## Exercise
Write out all entries word for word.

## Dataset entries
(* ===== verification/NetIP.v ===== *)
(** Model of [net/netip] (and of the few [net.IP] methods the program uses):
    addresses, prefixes, parsing, printing and the address classes that the
    route policy tests.  An IPv4 address is a 32-bit number, an IPv6 address a
    128-bit number with a zone; the zero [Addr] is invalid. *)

From S2P Require Import Prelude GoStrings.

(** ** Addresses *)

Inductive Addr : Type :=
| AddrZero
| Addr4 (v : Z)
| Addr6 (v : Z) (zone : string).

#[global] Instance Addr_eq_dec : EqDecision Addr.
Proof. solve_decision. Defined.

Definition Is4 (a : Addr) : bool := match a with Addr4 _ => true | _ => false end.
Definition Is6 (a : Addr) : bool := match a with Addr6 _ _ => true | _ => false end.
Definition Is4In6 (a : Addr) : bool :=
  match a with Addr6 v _ => Z.shiftr v 32 =? 0xffff | _ => false end.
Definition Unmap (a : Addr) : Addr :=
  match a with
  | Addr6 v _ => if Is4In6 a then Addr4 (Z.land v 0xffffffff) else a
  | _ => a
  end.
Definition WithZone (a : Addr) (z : string) : Addr :=
  match a with Addr6 v _ => Addr6 v z | _ => a end.
Definition hasZone (a : Addr) : bool :=
  match a with Addr6 _ z => negb (String.eqb z "") | _ => false end.
Definition BitLen (a : Addr) : Z :=
  match a with AddrZero => 0 | Addr4 _ => 32 | Addr6 _ _ => 128 end.
Definition IPv6Unspecified : Addr := Addr6 0 "".
(** The number behind an address is within the width of its family. *)
Definition Addr_ok (a : Addr) : Prop :=
  match a with
  | AddrZero => True
  | Addr4 v => 0 <= v < 2 ^ 32
  | Addr6 v _ => 0 <= v < 2 ^ 128
  end.

Definition IsLoopback (a : Addr) : bool :=
  match Unmap a with
  | Addr4 v => Z.shiftr v 24 =? 127
  | Addr6 v _ => v =? 1
  | AddrZero => false
  end.
Definition IsLinkLocalUnicast (a : Addr) : bool :=
  match Unmap a with
  | Addr4 v => Z.shiftr v 16 =? 0xa9fe
  | Addr6 v _ => Z.land (Z.shiftr v 112) 0xffc0 =? 0xfe80
  | AddrZero => false
  end.

(** ** Byte slices *)

Definition byte_char (b : Z) : ascii := ascii_of_N (Z.to_N (Z.land b 0xff)).
Fixpoint be_bytes (n : nat) (v : Z) : list ascii :=
  match n with
  | O => []
  | S k => be_bytes k (Z.shiftr v 8) ++ [byte_char v]
  end.
Definition be_value (l : list Z) : Z := fold_left (fun acc b => acc * 256 + b) l 0.
(** A [net.IP] and the result of [Addr.AsSlice] are byte slices. *)
Definition AsSlice (a : Addr) : list ascii :=
  match a with
  | AddrZero => []
  | Addr4 v => be_bytes 4 v
  | Addr6 v _ => be_bytes 16 v
  end.
Definition AddrFromSlice (l : list ascii) : option Addr :=
  if Nat.eqb (length l) 4 then Some (Addr4 (be_value (byte_of <$> l)))
  else if Nat.eqb (length l) 16 then Some (Addr6 (be_value (byte_of <$> l)) "")
  else None.
(** [net.IP.To4] is non-nil: four bytes, or sixteen that map an IPv4. *)
Definition To4_some (ip : list ascii) : bool :=
  if Nat.eqb (length ip) 4 then true
  else Nat.eqb (length ip) 16 && bool_decide (byte_of <$> take 12 ip = replicate 10 0 ++ [0xff; 0xff]).

(** ** Parsing *)

Fixpoint parseIPv4Fields (s : string) (val : Z) (digLen : nat) (fields : list Z) : option (list Z) :=
  match s with
  | "" => if Nat.ltb (length fields) 3 then None else Some (rev (val :: fields))
  | String a s' =>
      if is_digit a then
        if Nat.eqb digLen 1 && (val =? 0) then None      (* leading zero *)
        else let val' := val * 10 + (byte_of a - 48) in
             if 255 <? val' then None
             else parseIPv4Fields s' val' (S digLen) fields
      else if Ascii.eqb a "." then
        if Nat.eqb digLen 0 || String.eqb s' "" then None (* empty field *)
        else if Nat.eqb (length fields) 3 then None       (* too long *)
        else parseIPv4Fields s' 0 0 (val :: fields)
      else None
  end.
Definition parseIPv4 (s : string) : option Addr :=
  fs ← parseIPv4Fields s 0 0 []; Some (Addr4 (be_value fs)).

Definition hex_value (a : ascii) : option Z :=
  let b := byte_of a in
  if (48 <=? b) && (b <=? 57) then Some (b - 48)
  else if (97 <=? b) && (b <=? 102) then Some (b - 87)
  else if (65 <=? b) && (b <=? 70) then Some (b - 55)
  else None.
(** One hexadecimal group: its value, its length and what follows. *)
Fixpoint scan_hex (s : string) (off : nat) (acc : Z) : option (Z * nat * string) :=
  match s with
  | "" => Some (acc, off, "")
  | String a s' =>
      match hex_value a with
      | None => Some (acc, off, s)
      | Some d =>
          if Nat.ltb 3 off then None
          else let acc' := acc * 16 + d in
               if 0xffff <? acc' then None else scan_hex s' (S off) acc'
      end
  end.
(** The group loop; [gs] holds the groups read, last first, [ell] the
    position of "::".  Eight rounds fill the address. *)
Fixpoint parse_groups (fuel : nat) (s : string) (gs : list Z) (ell : option nat)
    : option (string * list Z * option nat) :=
  match fuel with
  | O => Some (s, gs, ell)
  | S f =>
      '(acc, off, r) ← scan_hex s 0 0;
      if Nat.eqb off 0 then None
      else match r with
      | "" => Some ("", acc :: gs, ell)
      | String a r' =>
          if Ascii.eqb a "." then
            if bool_decide (ell = None) && negb (Nat.eqb (length gs) 6) then None
            else if Nat.ltb 6 (length gs) then None
            else fs ← parseIPv4Fields s 0 0 [];
                 Some ("", be_value (drop 2 fs) :: be_value (take 2 fs) :: gs, ell)
          else if Ascii.eqb a ":" then
            match r' with
            | "" => None
            | String b r'' =>
                if Ascii.eqb b ":" then
                  if bool_decide (ell <> None) then None
                  else if String.eqb r'' "" then Some ("", acc :: gs, Some (S (length gs)))
                  else parse_groups f r'' (acc :: gs) (Some (S (length gs)))
                else parse_groups f r' (acc :: gs) ell
            end
          else None
      end
  end.
Definition groups_value (gs : list Z) : Z := fold_left (fun acc g => acc * 65536 + g) gs 0.
Definition parseIPv6_nozone (s : string) : option Z :=
  let '(s1, ell) := match strip_prefix "::" s with
                    | Some r => (r, Some 0%nat)
                    | None => (s, None)
                    end in
  if bool_decide (ell = Some 0%nat) && String.eqb s1 "" then Some 0
  else
    '(rest, rgs, ell') ← parse_groups 8 s1 [] ell;
    if negb (String.eqb rest "") then None               (* trailing garbage *)
    else
      let gs := rev rgs in
      let n := length gs in
      if Nat.ltb n 8 then
        e ← ell'; Some (groups_value (take e gs ++ replicate (8 - n) 0 ++ drop e gs))
      else match ell' with Some _ => None | None => Some (groups_value gs) end.
Definition parseIPv6 (s : string) : option Addr :=
  match cut_first "%" s with
  | None => v ← parseIPv6_nozone s; Some (Addr6 v "")
  | Some (s', zone) =>
      if String.eqb zone "" then None
      else v ← parseIPv6_nozone s'; Some (Addr6 v zone)
  end.
(** The first '.', ':' or '%' decides the family. *)
Fixpoint addr_kind (s : string) : option ascii :=
  match s with
  | "" => None
  | String a s' =>
      if Ascii.eqb a "." || Ascii.eqb a ":" || Ascii.eqb a "%" then Some a else addr_kind s'
  end.
Definition ParseAddr (s : string) : option Addr :=
  match addr_kind s with
  | Some "."%char => parseIPv4 s
  | Some ":"%char => parseIPv6 s
  | _ => None
  end.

## Exercise result
(* ===== verification/NetIP.v ===== *)
(** Model of [net/netip] (and of the few [net.IP] methods the program uses):
    addresses, prefixes, parsing, printing and the address classes that the
    route policy tests.  An IPv4 address is a 32-bit number, an IPv6 address a
    128-bit number with a zone; the zero [Addr] is invalid. *)

From S2P Require Import Prelude GoStrings.

(** ** Addresses *)

Inductive Addr : Type :=
| AddrZero
| Addr4 (v : Z)
| Addr6 (v : Z) (zone : string).

#[global] Instance Addr_eq_dec : EqDecision Addr.
Proof. solve_decision. Defined.

Definition Is4 (a : Addr) : bool := match a with Addr4 _ => true | _ => false end.
Definition Is6 (a : Addr) : bool := match a with Addr6 _ _ => true | _ => false end.
Definition Is4In6 (a : Addr) : bool :=
  match a with Addr6 v _ => Z.shiftr v 32 =? 0xffff | _ => false end.
Definition Unmap (a : Addr) : Addr :=
  match a with
  | Addr6 v _ => if Is4In6 a then Addr4 (Z.land v 0xffffffff) else a
  | _ => a
  end.
Definition WithZone (a : Addr) (z : string) : Addr :=
  match a with Addr6 v _ => Addr6 v z | _ => a end.
Definition hasZone (a : Addr) : bool :=
  match a with Addr6 _ z => negb (String.eqb z "") | _ => false end.
Definition BitLen (a : Addr) : Z :=
  match a with AddrZero => 0 | Addr4 _ => 32 | Addr6 _ _ => 128 end.
Definition IPv6Unspecified : Addr := Addr6 0 "".
(** The number behind an address is within the width of its family. *)
Definition Addr_ok (a : Addr) : Prop :=
  match a with
  | AddrZero => True
  | Addr4 v => 0 <= v < 2 ^ 32
  | Addr6 v _ => 0 <= v < 2 ^ 128
  end.

Definition IsLoopback (a : Addr) : bool :=
  match Unmap a with
  | Addr4 v => Z.shiftr v 24 =? 127
  | Addr6 v _ => v =? 1
  | AddrZero => false
  end.
Definition IsLinkLocalUnicast (a : Addr) : bool :=
  match Unmap a with
  | Addr4 v => Z.shiftr v 16 =? 0xa9fe
  | Addr6 v _ => Z.land (Z.shiftr v 112) 0xffc0 =? 0xfe80
  | AddrZero => false
  end.

(** ** Byte slices *)

Definition byte_char (b : Z) : ascii := ascii_of_N (Z.to_N (Z.land b 0xff)).
Fixpoint be_bytes (n : nat) (v : Z) : list ascii :=
  match n with
  | O => []
  | S k => be_bytes k (Z.shiftr v 8) ++ [byte_char v]
  end.
Definition be_value (l : list Z) : Z := fold_left (fun acc b => acc * 256 + b) l 0.
(** A [net.IP] and the result of [Addr.AsSlice] are byte slices. *)
Definition AsSlice (a : Addr) : list ascii :=
  match a with
  | AddrZero => []
  | Addr4 v => be_bytes 4 v
  | Addr6 v _ => be_bytes 16 v
  end.
Definition AddrFromSlice (l : list ascii) : option Addr :=
  if Nat.eqb (length l) 4 then Some (Addr4 (be_value (byte_of <$> l)))
  else if Nat.eqb (length l) 16 then Some (Addr6 (be_value (byte_of <$> l)) "")
  else None.
(** [net.IP.To4] is non-nil: four bytes, or sixteen that map an IPv4. *)
Definition To4_some (ip : list ascii) : bool :=
  if Nat.eqb (length ip) 4 then true
  else Nat.eqb (length ip) 16 && bool_decide (byte_of <$> take 12 ip = replicate 10 0 ++ [0xff; 0xff]).

(** ** Parsing *)

Fixpoint parseIPv4Fields (s : string) (val : Z) (digLen : nat) (fields : list Z) : option (list Z) :=
  match s with
  | "" => if Nat.ltb (length fields) 3 then None else Some (rev (val :: fields))
  | String a s' =>
      if is_digit a then
        if Nat.eqb digLen 1 && (val =? 0) then None      (* leading zero *)
        else let val' := val * 10 + (byte_of a - 48) in
             if 255 <? val' then None
             else parseIPv4Fields s' val' (S digLen) fields
      else if Ascii.eqb a "." then
        if Nat.eqb digLen 0 || String.eqb s' "" then None (* empty field *)
        else if Nat.eqb (length fields) 3 then None       (* too long *)
        else parseIPv4Fields s' 0 0 (val :: fields)
      else None
  end.
Definition parseIPv4 (s : string) : option Addr :=
  fs ← parseIPv4Fields s 0 0 []; Some (Addr4 (be_value fs)).

Definition hex_value (a : ascii) : option Z :=
  let b := byte_of a in
  if (48 <=? b) && (b <=? 57) then Some (b - 48)
  else if (97 <=? b) && (b <=? 102) then Some (b - 87)
  else if (65 <=? b) && (b <=? 70) then Some (b - 55)
  else None.
(** One hexadecimal group: its value, its length and what follows. *)
Fixpoint scan_hex (s : string) (off : nat) (acc : Z) : option (Z * nat * string) :=
  match s with
  | "" => Some (acc, off, "")
  | String a s' =>
      match hex_value a with
      | None => Some (acc, off, s)
      | Some d =>
          if Nat.ltb 3 off then None
          else let acc' := acc * 16 + d in
               if 0xffff <? acc' then None else scan_hex s' (S off) acc'
      end
  end.
(** The group loop; [gs] holds the groups read, last first, [ell] the
    position of "::".  Eight rounds fill the address. *)
Fixpoint parse_groups (fuel : nat) (s : string) (gs : list Z) (ell : option nat)
    : option (string * list Z * option nat) :=
  match fuel with
  | O => Some (s, gs, ell)
  | S f =>
      '(acc, off, r) ← scan_hex s 0 0;
      if Nat.eqb off 0 then None
      else match r with
      | "" => Some ("", acc :: gs, ell)
      | String a r' =>
          if Ascii.eqb a "." then
            if bool_decide (ell = None) && negb (Nat.eqb (length gs) 6) then None
            else if Nat.ltb 6 (length gs) then None
            else fs ← parseIPv4Fields s 0 0 [];
                 Some ("", be_value (drop 2 fs) :: be_value (take 2 fs) :: gs, ell)
          else if Ascii.eqb a ":" then
            match r' with
            | "" => None
            | String b r'' =>
                if Ascii.eqb b ":" then
                  if bool_decide (ell <> None) then None
                  else if String.eqb r'' "" then Some ("", acc :: gs, Some (S (length gs)))
                  else parse_groups f r'' (acc :: gs) (Some (S (length gs)))
                else parse_groups f r' (acc :: gs) ell
            end
          else None
      end
  end.
Definition groups_value (gs : list Z) : Z := fold_left (fun acc g => acc * 65536 + g) gs 0.
Definition parseIPv6_nozone (s : string) : option Z :=
  let '(s1, ell) := match strip_prefix "::" s with
                    | Some r => (r, Some 0%nat)
                    | None => (s, None)
                    end in
  if bool_decide (ell = Some 0%nat) && String.eqb s1 "" then Some 0
  else
    '(rest, rgs, ell') ← parse_groups 8 s1 [] ell;
    if negb (String.eqb rest "") then None               (* trailing garbage *)
    else
      let gs := rev rgs in
      let n := length gs in
      if Nat.ltb n 8 then
        e ← ell'; Some (groups_value (take e gs ++ replicate (8 - n) 0 ++ drop e gs))
      else match ell' with Some _ => None | None => Some (groups_value gs) end.
Definition parseIPv6 (s : string) : option Addr :=
  match cut_first "%" s with
  | None => v ← parseIPv6_nozone s; Some (Addr6 v "")
  | Some (s', zone) =>
      if String.eqb zone "" then None
      else v ← parseIPv6_nozone s'; Some (Addr6 v zone)
  end.
(** The first '.', ':' or '%' decides the family. *)
Fixpoint addr_kind (s : string) : option ascii :=
  match s with
  | "" => None
  | String a s' =>
      if Ascii.eqb a "." || Ascii.eqb a ":" || Ascii.eqb a "%" then Some a else addr_kind s'
  end.
Definition ParseAddr (s : string) : option Addr :=
  match addr_kind s with
  | Some "."%char => parseIPv4 s
  | Some ":"%char => parseIPv6 s
  | _ => None
  end.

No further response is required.